Madeleine DELBREL

MEDITATION sur la Patience

La passion, nous l’attendons. Nous l’attendons et elle ne vient pas.
Ce qui vient, ce sont les patiences.
Les patiences, ces petits morceaux de passion, dont le métier est de nous tuer tout doucement pour
votre gloire, de nous tuer sans notre gloire.
Dès le matin elles viennent au-devant de nous :
Ce sont nos nerfs trop vibrants ou trop mous ;
c’est l’autobus qui passe plein,
le lait qui se sauve,
les ramoneurs qui viennent,
les enfants qui embrouillent tout ;
ce sont les invités que notre mari amène,
et cet ami qui, lui, ne vient pas ; c’est le téléphone qui se déchaîne,
ceux que nous aimons qui ne s’aiment plus ;
c’est l’envie de se taire et le devoir de parler ;
c’est l’envie de parler et la nécessité de se taire ;
c’est vouloir sortir quand on est enfermé
et rester à la maison quand il nous faut sortir ;
c’est le mari sur qui nous aimerions nous appuyer
et qui devient le plus fragile des enfants ;
c’est le dégoût de notre ration quotidienne,
et le désir nerveux de tout ce qui n’est pas à nous.
Ainsi viennent nos patiences en rangs serrés ou en file indienne et elles oublient toujours de nous dire
qu’elles sont le martyre qui nous fut préparé.
Et nous les laissons passer avec mépris, attendant pour donner notre vie une occasion qui en vaille la
peine.
Car nous avons oublié que s’il est des branches qui se détruisent par le feu, il est des planches que les
pas usent, tout doucement et qui tombent en fine sciure.

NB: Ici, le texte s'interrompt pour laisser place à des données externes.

(** *** Where [i * i] does not overflow *)

(** A divisor [j] with [j * j <= n] is reached before any product
    overflows, for every [int] [n]. *)
Lemma is_prime_loop_finds n j :
  Int32.in_range n -> j * j <= n -> (j | n) ->
  forall (k fuel : nat) i,
    3 <= i -> j = i + 2 * Z.of_nat k -> (k < fuel)%nat ->
    is_prime_loop fuel n i = Some 0.
Proof.
  intros Hn Hjj Hdiv. induction k as [| k IH]; intros fuel i Hi Hk Hfuel;
    (destruct fuel as [| fuel]; [lia |]); cbn [is_prime_loop].
  all: assert (Hsq : Int32.mul i i = i * i)
    by (unfold Int32.mul; apply Int32.wrap_small;
        unfold Int32.in_range, Int32.int_min, Int32.int_max in *; nia).
  all: rewrite Hsq; destruct (Z.leb_spec (i * i) n); [| nia].
  all: rewrite rem_defined by (try range; nia); cbn [bind].
  - replace i with j by lia.
    destruct (Z.eqb_spec (Z.rem n j) 0) as [| Hnz]; [reflexivity |].
    exfalso. apply Hnz. apply rem_zero_divide; [lia | assumption].
  - destruct (Z.eqb_spec (Z.rem n i) 0); [reflexivity |].
    replace (Int32.add i 2) with (i + 2).
    + apply IH; lia.
    + unfold Int32.add. rewrite Int32.wrap_small; [reflexivity |].
      unfold Int32.in_range, Int32.int_min, Int32.int_max in *. nia.
Qed.

(** Below 46339² = 2147302921 the loop leaves through [i * i > n] when
    no candidate divides [n]. *)
Lemma is_prime_loop_exits n :
  Int32.in_range n -> n < 2147302921 ->
  forall (k fuel : nat) i,
    3 <= i <= 46339 -> (exists e, i = 2 * e + 1) ->
    n = i + 2 * Z.of_nat k -> (k < fuel)%nat ->
    (forall m, 0 <= m -> (i + 2 * m) * (i + 2 * m) <= n -> ~ (i + 2 * m | n)) ->
    is_prime_loop fuel n i = Some 1.
Proof.
  intros Hn Hbound. induction k as [| k IH];
    intros fuel i Hi [e He] Hk Hfuel Hnd;
    (destruct fuel as [| fuel]; [lia |]); cbn [is_prime_loop].
  all: assert (Hsq : Int32.mul i i = i * i)
    by (unfold Int32.mul; apply Int32.wrap_small;
        unfold Int32.in_range, Int32.int_min, Int32.int_max in *; nia).
  all: rewrite Hsq; destruct (Z.leb_spec (i * i) n) as [Hle | Hgt];
    [| reflexivity].
  - nia.
  - rewrite rem_defined by range; cbn [bind].
    destruct (Z.eqb_spec (Z.rem n i) 0) as [Hz | Hnz].
    + exfalso. apply (Hnd 0); [lia | | ].
      * replace (i + 2 * 0) with i by lia. exact Hle.
      * replace (i + 2 * 0) with i by lia.
        apply rem_zero_divide; [lia | exact Hz].
    + assert (Hlt : i < 46339).
      { destruct (Z_lt_ge_dec i 46339) as [Hlt | Hge]; [exact Hlt |].
        assert (46339 * 46339 <= i * i) by (apply Z.mul_le_mono_nonneg; lia).
        lia. }
      assert (Hin : i < n).
      { assert (3 * i <= i * i) by (apply Z.mul_le_mono_nonneg_r; lia). lia. }
      replace (Int32.add i 2) with (i + 2).
      * apply IH; try lia.
        -- exists (e + 1). lia.
        -- intros m Hm Hmm.
           replace (i + 2 + 2 * m) with (i + 2 * (m + 1)) in * by lia.
           apply Hnd; [lia | exact Hmm].
      * unfold Int32.add. rewrite Int32.wrap_small; [reflexivity | range].
Qed.

(** [is_prime] never takes a number with a proper divisor for a prime. *)
Lemma is_prime_composite n d :
  Int32.in_range n -> 2 <= d <= n - 1 -> (d | n) -> is_prime n = Some 0.
Proof.
  intros Hn Hd Hdiv.
  destruct (Z.eq_dec (Z.rem n 2) 0) as [Heven | Hodd].
  - unfold is_prime.
    destruct (Z.leb_spec n 1); [reflexivity |].
    destruct (Z.eqb_spec n 2); [lia |].
    rewrite rem_defined by range. cbn [bind]. now rewrite Heven.
  - destruct (small_divisor n 46340 d) as (j & Hj & Hjj & Hjn);
      try assumption; [lia | range |].
    destruct (odd_divisor n j Hjn Hodd) as [e He]; [lia |].
    rewrite is_prime_odd by (assumption || lia).
    apply (is_prime_loop_finds n j Hn Hjj Hjn (Z.to_nat (e - 1))); lia.
Qed.

(** For every [int], an answer "true" of [is_prime] is right. *)
Theorem is_prime_true_is_prime n :
  Int32.in_range n -> is_prime n = Some 1 -> 2 <= n /\ no_divisor n.
Proof.
  intros Hn Hp. split.
  - destruct (Z_le_gt_dec n 1) as [Hle | Hgt]; [| lia].
    unfold is_prime in Hp. destruct (Z.leb_spec n 1); [discriminate | lia].
  - intros d Hd Hdiv.
    rewrite (is_prime_composite n d Hn Hd Hdiv) in Hp. discriminate.
Qed.

Lemma is_prime_true_is_prime_witness : 2 <= 17 /\ no_divisor 17.
Proof.
  apply (is_prime_true_is_prime 17); [range | reflexivity].
Defined.

Lemma is_prime_complete n :
  2 <= n < 2147302921 -> no_divisor n -> is_prime n = Some 1.
Proof.
  intros Hn Hnd.
  destruct (Z.eq_dec n 2) as [-> | Hn2]; [reflexivity |].
  assert (Hodd : Z.rem n 2 <> 0).
  { intros Hz. apply (Hnd 2); [lia |]. apply rem_zero_divide; [lia | exact Hz]. }
  rewrite is_prime_odd by (assumption || lia).
  destruct (odd_rem n ltac:(lia) Hodd) as [e He].
  apply (is_prime_loop_exits n) with (k := Z.to_nat (e - 1));
    try lia; [range | exists 1; lia |].
  intros m Hm Hmm. apply Hnd. nia.
Qed.

(** Brute-force trial division decides [no_divisor]. *)
Lemma trial_division_spec n : trial_division n = true <-> no_divisor n.
Proof.
  unfold trial_division, no_divisor. rewrite forallb_forall. split.
  - intros Hall d Hd Hdiv.
    assert (Hin : In d (progression (Z.to_nat (n - 2)) 2 1)).
    { replace d with (2 + Z.of_nat (Z.to_nat (d - 2)) * 1) by lia.
      apply in_progression. lia. }
    apply Hall in Hin. apply negb_true_iff, Z.eqb_neq in Hin.
    apply Hin. apply rem_zero_divide; [lia | exact Hdiv].
  - intros Hnd d Hin. apply progression_in in Hin as (m & Hm & ->).
    apply negb_true_iff, Z.eqb_neq. intros Hz.
    apply (Hnd (2 + Z.of_nat m * 1)); [lia |].
    apply rem_zero_divide; [lia | exact Hz].
Qed.

(** Below 2147302921 [is_prime] agrees with brute-force trial division
    by every integer of [2, n-1]. *)
Theorem is_prime_refines_trial_division n :
  2 <= n < 2147302921 ->
  is_prime n = Some (if trial_division n then 1 else 0).
Proof.
  intros Hn. destruct (trial_division n) eqn:Htd.
  - apply is_prime_complete; [exact Hn |]. now apply trial_division_spec.
  - destruct (is_prime_returns n) as (v & Hv & [-> | ->]); [range | exact Hv |].
    assert (Hnd : no_divisor n).
    { intros d Hd Hdiv.
      rewrite (is_prime_composite n d ltac:(range) Hd Hdiv) in Hv.
      discriminate. }
    apply trial_division_spec in Hnd. congruence.
Qed.

Lemma is_prime_refines_trial_division_witness :
  is_prime 97 = Some 1 /\ is_prime 91 = Some 0.
Proof.
  split.
  - apply (is_prime_refines_trial_division 97). lia.
  - apply (is_prime_refines_trial_division 91). lia.
Defined.

(** Below 2147302921 the loop is the trial division by the odd integers
    from 3 up to and including [floor (sqrt n)]. *)
Theorem is_prime_odd_trial_division n :
  2 < n < 2147302921 -> Z.odd n = true ->
  is_prime n = Some (odd_trial_division n).
Proof.
  intros Hn Hodd.
  assert (Hrem : Z.rem n 2 <> 0).
  { rewrite Z.rem_mod_nonneg, Zmod_odd, Hodd by lia. discriminate. }
  pose proof (Z.sqrt_spec n ltac:(lia)) as [Hlo Hhi].
  pose proof (Z.sqrt_nonneg n) as Hs.
  rewrite is_prime_odd by (assumption || lia).
  unfold odd_trial_division.
  destruct (existsb _ _) eqn:Hex.
  - apply existsb_exists in Hex as (d & Hin & Hd).
    apply progression_in in Hin as (m & Hm & ->).
    apply Z.eqb_eq, rem_zero_divide in Hd; [| lia].
    assert (Hle : 3 + Z.of_nat m * 2 <= Z.sqrt n).
    { pose proof (Z.div_mod (Z.sqrt n - 1) 2).
      pose proof (Z.mod_pos_bound (Z.sqrt n - 1) 2). lia. }
    assert (Hsq : (3 + Z.of_nat m * 2) * (3 + Z.of_nat m * 2) <= n) by nia.
    apply (is_prime_loop_finds n _ ltac:(range) Hsq Hd m); lia.
  - destruct (odd_rem n ltac:(lia) Hrem) as [e He].
    apply (is_prime_loop_exits n) with (k := Z.to_nat (e - 1));
      try lia; [range | exists 1; lia |].
    intros m Hm Hmm Hdiv.
    assert (Hle : 3 + 2 * m <= Z.sqrt n) by nia.
    assert (Hin : existsb (fun d => Z.rem n d =? 0) (odd_candidates n) = true).
    { apply existsb_exists. exists (3 + 2 * m). split.
      - replace (3 + 2 * m) with (3 + Z.of_nat (Z.to_nat m) * 2) by lia.
        apply in_progression.
        pose proof (Z.div_mod (Z.sqrt n - 1) 2).
        pose proof (Z.mod_pos_bound (Z.sqrt n - 1) 2). lia.
      - apply Z.eqb_eq, rem_zero_divide; [lia | exact Hdiv]. }
    congruence.
Qed.
(* ===== verification/LinkedList.v ===== *)
(** * Intrusive doubly-linked lists (include/rotary/list.h)

    The list nodes embedded in the kernel's structures live in a heap that maps
    a node's address to its two pointers.  The type of node addresses [K] is a
    parameter: the buddy allocator uses the list heads of its orders and the
    nodes inside [struct page], the scheduler the nodes inside [struct task].
    A C pointer is an [option K] with [None] for NULL; dereferencing NULL or an
    address outside the heap is a fault of the monad.

    [clist h hd l] says that [hd] is the head of a well-formed circular list
    whose members, in order, are [l]; [llist h hd l] is the NULL-terminated
    form.  Each operation of list.h is proved to implement the corresponding
    operation on the mathematical list and to leave all other nodes alone. *)

From stdpp Require Import base numbers list gmap.
From Stdlib Require Import ZArith Lia.
From S2P Require Import Prelude.

Record lnode (K : Type) : Type := LNode { next : option K; prev : option K }.

Arguments LNode {K} _ _.
Arguments next {K} _.
Arguments prev {K} _.

Section Operations.
  Context {K : Type} `{Countable K}.

  #[local] Abbreviation lheap := (gmap K (lnode K)).

(** [p->next], [p->prev] and the stores to them. *)
Definition load_next (p : option K) : ST lheap (option K) :=
  fun h => match p ≫= (h !!.) with
           | Some n => Some (next n, h)
           | None => None
           end.

Definition load_prev (p : option K) : ST lheap (option K) :=
  fun h => match p ≫= (h !!.) with
           | Some n => Some (prev n, h)
           | None => None
           end.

Car nous avons oublié que s’il est des fils de laine tranchés net par les ciseaux, il est des fils de tricot qui
s’amincissent au jour le jour sur le dos de ceux qui les portent. Si tout rachat est un martyre, tout martyre
n’est pas sanglant. Il en est d’égrenés d’un bout à l’autre d’une vie.
C’est la passion des patiences.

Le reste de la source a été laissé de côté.